Small-city life gets big-screen treatment
Sidney is a town of just over 20,000 in west-central Ohio. About midway between the state capital, Columbus, and Muncie, Ind., it previously had two claims to cultural fame: It was named after Sir Philip Sidney, the English poet, and it’s home to one of the small Midwestern banks that Louis Sullivan designed at the end of his career.
Now Sidney has another: this documentary film about it.
“45365’’ (the town’s ZIP code) is the work of two brothers, Bill and Turner Ross. Sidney natives, they look at the town from the inside out: with affection, yes, and also without illusions.

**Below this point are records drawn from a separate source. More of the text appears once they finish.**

(** The keys of the tree, in document order, are the keys of the
    sibling-index paths of the elements. *)
Lemma parse_xml_element_keys element wsize indexes n :
  parse_xml_element element wsize indexes = Ok n ->
  node_keys n = map (fun p => node_key (indexes ++ p)) (rel_paths element).
Proof.
  revert indexes n. induction element as [t a cs IH] using Element_ind'.
  intros indexes n Hn. rewrite parse_xml_element_eq in Hn.
  bind_inv Hn. bind_inv Hn. injection Hn as <-.
  cbn [node_keys rel_paths map]. rewrite app_nil_r. f_equal.
  by eapply keys_children.
Qed.

Section ChildPathsFacts.
Context {A : Type}.
Variable paths : A -> list (list nat).

Lemma child_paths_head i cs p :
  p ∈ child_paths paths i cs ->
  exists j q, p = j :: q /\ (i <= j)%nat.
Proof.
  revert i. induction cs as [|c cs IH]; intros i Hp; cbn [child_paths] in Hp.
  - by apply elem_of_nil in Hp.
  - apply elem_of_app in Hp as [Hp|Hp].
    + apply list_elem_of_fmap in Hp as (q & -> & _). by exists i, q.
    + destruct (IH _ Hp) as (j & q & -> & Hj). exists j, q. split; [done|lia].
Qed.

Lemma child_paths_NoDup i cs :
  Forall (fun c => NoDup (paths c)) cs ->
  NoDup (child_paths paths i cs).
Proof.
  intros Hall. revert i.
  induction Hall as [|c cs Hc _ IH]; intros i; cbn [child_paths].
  - constructor.
  - apply NoDup_app. split; [|split].
    + apply NoDup_fmap_2_strong; [|done]. by intros ?? _ _ [= ->].
    + intros p Hp1 Hp2.
      apply list_elem_of_fmap in Hp1 as (q & -> & _).
      apply child_paths_head in Hp2 as (j & q' & [= <- <-] & Hj). lia.
    + apply IH.
Qed.
End ChildPathsFacts.

Lemma rel_paths_NoDup element : NoDup (rel_paths element).
Proof.
  induction element as [t a cs IH] using Element_ind'.
  cbn [rel_paths]. constructor.
  - intros Hin. by apply child_paths_head in Hin as (j & q & [=] & _).
  - by apply child_paths_NoDup.
Qed.

(** No key occurs twice in a parsed tree. *)
Lemma parse_xml_element_keys_NoDup element wsize indexes n :
  parse_xml_element element wsize indexes = Ok n -> NoDup (node_keys n).
Proof.
  intros Hn. rewrite (parse_xml_element_keys _ _ _ _ Hn).
  apply NoDup_fmap_2_strong; [|apply rel_paths_NoDup].
  intros p q _ _ Hpq. apply node_key_inj in Hpq.
  by apply app_inv_head in Hpq.
Qed.

(** A tree all of whose [bounds] attributes can be normalised is
    parsed: the function returns a node. *)
Lemma for_enumerate_total wsize (F : nat -> list nat) start cs :
  Forall (fun c => forall idx, exists n, parse_xml_element c wsize idx = Ok n)
    cs ->
  exists ns,
    for_enumerate (fun index child => parse_xml_element child wsize (F index))
      start cs = Ok ns.
Proof.
  intros Hall. revert start.
  induction Hall as [|c cs Hc _ IH]; intros start; simpl; [by eexists|].
  destruct (Hc (F start)) as [n ->]. destruct (IH (S start)) as [ns ->].
  by eexists.
Qed.
(** * IPASN-History: the RIPE loader ([bin/ripe_loader.py])

    A shallow embedding of [routeview] (the walk over the entries of one MRT
    dump and the choice of an origin AS per prefix) and of [RipeLoader]
    ([already_loaded], [update_last], [load_all]) over a model of the Redis
    keys the loader reads and writes, followed by the properties of the
    ingestion pipeline that were checked against that code. *)

From Stdlib Require Import ZArith Lia Ascii String.
From stdpp Require Import base option list gmap strings pretty.

Open Scope string_scope.
Open Scope Z_scope.

(** ** Python values the loader manipulates *)

Module Py.

(** The exceptions that the modelled code paths can raise. *)
Inductive exn :=
| IndexError          (* [all_paths[-1]] on an empty list *)
| UnboundLocalError   (* a local read before any assignment *)
| ValueError          (* [ip_network] on a string that is no network *)
| ResponseError       (* the Redis server refuses a queued command *)
| DecodeError.        (* [BGPDump] cannot open or decode the file *)

(** A computation that returns or raises. *)
Inductive result (A : Type) :=
| Ok (a : A)
| Raise (e : exn).
Arguments Ok {A} a.
Arguments Raise {A} e.

Global Instance result_ret : MRet result := @Ok.
Global Instance result_bind : MBind result := fun A B k m =>
  match m with
  | Ok a => k a
  | Raise e => Raise e
  end.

The downtown looks very nice, for example, but at 9 p.m. on a weekend night it is empty.
The Rosses offer a slice of life — or, rather, multiple small slices forming one larger whole — from 2007. They start in the spring, with the Shelby County Fair, and end with the first major snowstorm, in December.
There’s no voiceover or narrative through line, although the passing of freight trains is a recurring visual motif. Also, certain people keep showing up. A radio announcer for a local station, WMVR, “Hits 105.5.’’ A judge running for reelection. The high school football coach (inevitably). An ex-con, his wife, and their son. The most intense scene in what is an otherwise-relaxed unfolding of tableaux and events comes when the mother confronts the son with having stolen something from her purse. The confrontation takes place in a car. They’re in the front seat, with the camera inches away in back. Thankfully, “45365’’ isn’t in 3-D.
If it were, you can safely assume the Rosses would put the additional dimension to good use. They share an impressive directorial eye. There’s a wondrous sequence of tracking shots showing trick-or-treaters making their sugar-seeking rounds, as well as lovely brief glimpses of a field of fireflies, a pep-rally bonfire, and, in long shot, a car spinning around in a snow-covered mall parking lot.
For such a small place (officially a city, Sidney sure feels like a town), it’s strikingly diverse. We visit a factory floor, an African-American church, cornfields, and a farmer with bats in his barn. That’s along with scenes of the barber shop, an Elvis impersonator (he has the girth and sideburns down, and comes close enough vocally), a polling place, police in patrol cars, photo day for the football team, an arrest, a high school dance, the annual Applefest, a father reading to his toddler at bedtime, and a bride getting ready for her wedding. Can a single head really accommodate that many curlers? It can if the Rosses are behind the camera.